### WHAT THE TASK REQUIRES
After finding the line with "assert (text_at m' bufp out) as Ht." in the data below, set down exactly each line through the one with "rewrite Nat2Z.id, (nth_lookup_Some", inclusive, and stop there.

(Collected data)
Lemma vsnprintf_ok m bufp n fmt ap out : bufp ≠ 0 → 1 ≤ n → vprintfmt fmt ap = Ok out →
  let k := Z.min (Z.of_nat (length out)) (n - 1) in
  ∃ m', vsnprintf m bufp n fmt ap = Ok (Z.of_nat (length out), m') ∧
    ∀ a, m' a = patch m bufp (k + 1) (λ i, if i =? k then 0 else u8 (nth (Z.to_nat i) out 0)) a.
Proof.
  intros Hb Hn E k. unfold vsnprintf. rewrite (proj2 (Z.eqb_neq _ _) Hb), (proj2 (Z.ltb_ge _ _) Hn), E. cbn [orb pbind].
  destruct (sprint_fold out m bufp (bufp + n - 1) 0) as (m' & -> & A); [lia|]. cbn [cnt sp_mem buf].
  eexists. split; [done|]. intros a. replace (bufp + n - 1 - bufp) with (n - 1) in * by lia. fold k in A |- *.
  unfold upd. rewrite A. unfold patch. zcases; (done || lia).
Qed.

(** C28. [vsnprintf] writes the text, cut off after [n - 1] characters, and a zero, and
    nothing outside the [n] bytes of the buffer; it returns the length of the whole text. *)
Theorem vsnprintf_correct m bufp n fmt ap out : bufp ≠ 0 → 1 ≤ n → vprintfmt fmt ap = Ok out →
  let k := Z.min (Z.of_nat (length out)) (n - 1) in
  ∃ m', vsnprintf m bufp n fmt ap = Ok (Z.of_nat (length out), m') ∧
    ∀ a, m' a = patch m bufp (k + 1) (λ i, if i =? k then 0 else u8 (nth (Z.to_nat i) out 0)) a.
Proof. apply vsnprintf_ok. Qed.

Lemma vsnprintf_correct_witness : ∃ m', vsnprintf (λ _, 7) 1000 5 (str "%s=%d") [AStr (str "abc"); AWord 42] = Ok (6, m') ∧
  map m' (seqZ 999 8) = [7; 97; 98; 99; 61; 0; 7; 7].
Proof.
  destruct (vsnprintf_correct (λ _, 7) 1000 5 (str "%s=%d") [AStr (str "abc"); AWord 42] (str "abc=42")) as (m' & E & A);
    [discriminate|discriminate|vm_compute; reflexivity|].
  exists m'. split; [exact E|]. rewrite (map_ext _ _ A). vm_compute. reflexivity.
Defined.

(** ** Numbers read back *)

(** What ["%d"] prints. *)
Lemma printed_d v : - 2 ^ 31 ≤ v < 2 ^ 31 →
  ∃ ds, vprintfmt (str "%d") [AWord (u32 v)] = Ok (sign_text (v <? 0) ++ ds) ∧ digits_of 10 (Z.abs v) ds.
Proof.
  intros Hv. change (vprintfmt (str "%d") [AWord (u32 v)]) with
    (let! st := (let! (num, ap) := getint [AWord (u32 v)] 0 in
       if s64 num <? 0 then let! out := print_number (u64 (- num)) 10 false conv0 in Ok (MkStep ([MINUS] ++ out) 2 ap)
       else let! out := print_number num 10 false conv0 in Ok (MkStep ([] ++ out) 2 ap)) in
     let! out := format (vprintfmt_nested 1) 2 [37; 100] (s_pos st) (s_ap st) in Ok (s_out st ++ out)).
  cbn [getint Z.leb Z.compare va_int va_word pbind].
  replace (s32 (u32 (u32 v))) with v by (unfold s32, u32; dlia). replace (s64 (u64 v)) with v by (unfold s64, u64; dlia).
  assert (∀ num, is_u64 num → ∃ ds, print_number num 10 false conv0 = Ok ds ∧ digits_of 10 num ds) as Hp.
  { intros num Hn. destruct (print_number_ok num 10 false conv0 ltac:(lia) Hn) as (ds & E & D). exists ds. split; [|done].
    rewrite E. unfold pads, spaces, conv0. cbn [padc width]. change (SPACE =? MINUS) with false.
    replace (Z.to_nat (-1 - Z.of_nat (length ds))) with O by lia. cbn [replicate app].
    replace (Z.to_nat (-1 - Z.of_nat (length ds))) with O by lia. cbn [replicate]. by rewrite app_nil_r. }
  destruct (Z.ltb_spec v 0) as [H|H]; cbn [sign_text].
  - destruct (Hp (u64 (- u64 v))) as (ds & -> & D); [apply u64_range|]. cbn [pbind s_pos s_ap s_out].
    exists ds. split; [cbn; by rewrite app_nil_r|]. replace (Z.abs v) with (u64 (- u64 v)); [done|]. unfold u64. dlia.
  - destruct (Hp (u64 v)) as (ds & -> & D); [apply u64_range|]. cbn [pbind s_pos s_ap s_out].
    exists ds. split; [cbn; by rewrite app_nil_r|]. replace (Z.abs v) with (u64 v); [done|]. unfold u64. dlia.
Qed.

(** The printed characters are bytes. *)
Lemma digit_byte base c : are_digits base [c] → u8 c = c.
Proof.
  intros H. apply Forall_singleton in H as (d & E & _). unfold digit_of in E. apply Z.mod_small.
  repeat case_match; try discriminate E; zbool; lia.
Qed.

Lemma chars_ok v ds i c : are_digits 10 ds → (sign_text (v <? 0) ++ ds) !! i = Some c → u8 c = c.
Proof.
  intros Hd H. apply list_elem_of_lookup_2, elem_of_app in H as [H|H].
  - destruct (v <? 0); cbn in H; [|by apply not_elem_of_nil in H]. apply list_elem_of_singleton in H as ->. done.
  - apply (digit_byte 10). apply Forall_singleton. unfold are_digits in Hd. rewrite Forall_forall in Hd. by apply Hd.
Qed.

(** C27. [snprintf] with ["%d"] and [strtol] in base 10 are inverse to each other: every
    [int], printed into a buffer of at least 12 bytes, is read back as itself, and the
    scan ends at the end of the text. *)
Theorem print_strtol m bufp n v fuel : bufp ≠ 0 → 12 ≤ n → - 2 ^ 31 ≤ v < 2 ^ 31 → (12 ≤ fuel)%nat →
  ∃ len m', snprintf m bufp n (str "%d") [AWord (u32 v)] = Ok (len, m') ∧ strtol fuel m' bufp 10 = Some (v, bufp + len).
Proof.
  intros Hb Hn Hv Hf. destruct (printed_d v Hv) as (ds & E & [D1 D2 D3]).
  assert (1 ≤ length ds ≤ 10)%nat as Hlen.
  { destruct D3 as [->|[D3 D4]]; [lia|]. split; [lia|]. apply Nat.nlt_ge. intros Hc.
    assert (10 ^ 10 ≤ 10 ^ (Z.of_nat (length ds) - 1)) by (apply Z.pow_le_mono_r; lia). lia. }
  set (out := sign_text (v <? 0) ++ ds) in *.
  assert (length out = (if (v <? 0)%Z then 1 else 0) + length ds)%nat as Hlo by (unfold out; rewrite length_app; by destruct (v <? 0)).
  destruct (vsnprintf_ok m bufp n _ _ _ Hb ltac:(lia) E) as (m' & Es & A).
  rewrite Z.min_l in A by (rewrite Hlo; destruct (v <? 0); lia).
  assert (text_at m' bufp out) as Ht.
  { intros i c Hc. pose proof (lookup_lt_Some _ _ _ Hc). rewrite A, patch_in by lia. rewrite (proj2 (Z.eqb_neq _ _)) by lia.
    rewrite Nat2Z.id, (nth_lookup_Some _ _ _ _ Hc). eapply (chars_ok v ds i); [done|]. exact Hc. }
  assert (m' (bufp + Z.of_nat (length out)) = 0) as Hz by (rewrite A, patch_in by lia; by rewrite Z.eqb_refl).
  destruct ds as [|d ds]; [cbn in Hlen; lia|].
  exists (Z.of_nat (length out)), m'. split; [exact Es|].
  pose proof (strtol_decimal fuel m' bufp [] (v <? 0) d ds) as S. cbn [app length] in S. fold out in S.
  rewrite S; [|by apply Forall_nil|done|done|by rewrite Hz|lia|cbn [length] in Hlen; lia].
  do 2 f_equal. rewrite D2. destruct (Z.ltb_spec v 0); unfold s32; dlia.
Qed.

Lemma print_strtol_witness : ∃ len m', snprintf (λ _, 0) 4096 16 (str "%d") [AWord (u32 (-2147483648))] = Ok (len, m') ∧
  strtol 20 m' 4096 10 = Some (-2147483648, 4096 + len).
Proof. apply (print_strtol (λ _, 0) 4096 16 (-2147483648) 20); [discriminate|discriminate|split; [discriminate|reflexivity]|lia]. Defined.

(** [%f] loses a carry: 0.96 with one digit after the point is printed as 0.10, the
    rounded fraction 10 being printed with as many digits as it has. *)
Theorem printdouble_carry :
  let x := S754_finite false 8646911284551352 (-53) in
  vprintfmt (str "%.1f") [ADouble x] = Ok (str "0.10").
Proof. vm_compute. reflexivity. Qed.
(** One page more. *)
Lemma copied_step n m m' w i0 j0 : copied D sd dd m0 n m → page_no i0 j0 = n → 0 ≤ j0 < 1024 → pte_of m0 sd i0 j0 = Some w →
  (∀ d i j, SPage d i j ∈ sites D → pte_of m' d i j =
     if decide ((d, i, j) = (sd, i0, j0)) then Some (parent_pte w)
     else if decide ((d, i, j) = (dd, i0, j0)) then Some (child_pte w) else pte_of m d i j) →
  (∀ d i j w k, SPage d i j ∈ sites D → pte_of m0 d i j = Some w → rd m' (w / 4096) k = rd m (w / 4096) k) →
  copied D sd dd m0 (n + 1) m'.
Proof.
  intros [Cp Cc Co Cd] Hn Hj Hw Hu Hd.
  assert (∀ d i j, SPage d i j ∈ sites D → (i, j) ≠ (i0, j0) → (page_no i j <? n + 1) = (page_no i j <? n)) as Hlt.
  { intros d i j Hs Hij. apply elem_of_sites in Hs as [_ [H1 H2]].
    destruct (Z.ltb_spec (page_no i j) (n + 1)), (Z.ltb_spec (page_no i j) n); try done; try lia.
    destruct Hij. assert (page_no i j = page_no i0 j0) as E by lia. by destruct (page_no_eq _ _ _ _ H2 Hj E) as [-> ->]. }
  split.
  - intros i j Hs. rewrite Hu by done. case_decide as E.
    + injection E as -> ->. rewrite Hn, Hw. by destruct (Z.ltb_spec n (n + 1)); [|lia].
    + rewrite decide_False by congruence. rewrite (Hlt sd) by (done || congruence). by apply Cp.
  - intros i j Hs. rewrite Hu by done. rewrite decide_False by congruence. case_decide as E.
    + injection E as -> ->. rewrite Hn, Hw. by destruct (Z.ltb_spec n (n + 1)); [|lia].
    + rewrite (Hlt dd) by (done || congruence). by apply Cc.
  - intros d i j Hs H1 H2. rewrite Hu by done. rewrite !decide_False by congruence. by apply Co.
  - intros d i j w' k Hs Hw'. by rewrite (Hd d i j), (Cd d i j).
Qed.

(** A page number that is not mapped is skipped. *)
Lemma copied_skip n m i0 j0 : copied D sd dd m0 n m → page_no i0 j0 = n → 0 ≤ j0 < 1024 → pte_of m0 sd i0 j0 = None →
  copied D sd dd m0 (n + 1) m.
Proof.
  intros [Cp Cc Co Cd] Hn Hj Hw. split; [..|done|done]; intros i j Hs; rewrite ?Cp, ?Cc by done;
    apply elem_of_sites in Hs as [_ [H1 H2]];
    destruct (Z.ltb_spec (page_no i j) n), (Z.ltb_spec (page_no i j) (n + 1)); try done; try lia;
    assert (page_no i j = page_no i0 j0) as E by lia; destruct (page_no_eq _ _ _ _ H2 Hj E) as [-> ->]; by rewrite Hw.
Qed.

(** The contents of mapped pages do not change. *)
Lemma insert_data fl m d p va perm m' fl' : mm_inv D R fl m → sharing D sd dd m0 m → inserted D R fl m d p va perm m' fl' →
  (∀ i j, SPage dd i j ∈ sites D → pte_of m0 dd i j = None) →
  ∀ d' i j w k, SPage d' i j ∈ sites D → pte_of m0 d' i j = Some w → rd m' (w / 4096) k = rd m (w / 4096) k.
Proof.
  intros Inv Sh I He d' i j w k Hs Hw. destruct (decide (d' = dd)) as [->|Hd]; [by rewrite He in Hw|].
  assert (target m (SPage d' i j) = Some (w / 4096)) as Ht by (by rewrite (sh_same _ _ _ _ _ Sh), target_pte_of, Hw).
  rewrite target_pte_of in Ht. destruct (pte_of m d' i j) as [w'|] eqn:Hw'; [|done]. cbn in Ht. injection Ht as <-.
  destruct (mapped_frame _ _ _ _ _ _ Inv Hs Hw') as (_ & H1 & H2). by apply (ins_data _ _ _ _ _ _ _ _ _ _ I).
Qed.
End copying.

### EXERCISE RESPONSE
  assert (text_at m' bufp out) as Ht.
  { intros i c Hc. pose proof (lookup_lt_Some _ _ _ Hc). rewrite A, patch_in by lia. rewrite (proj2 (Z.eqb_neq _ _)) by lia.
    rewrite Nat2Z.id, (nth_lookup_Some _ _ _ _ Hc). eapply (chars_ok v ds i); [done|]. exact Hc. }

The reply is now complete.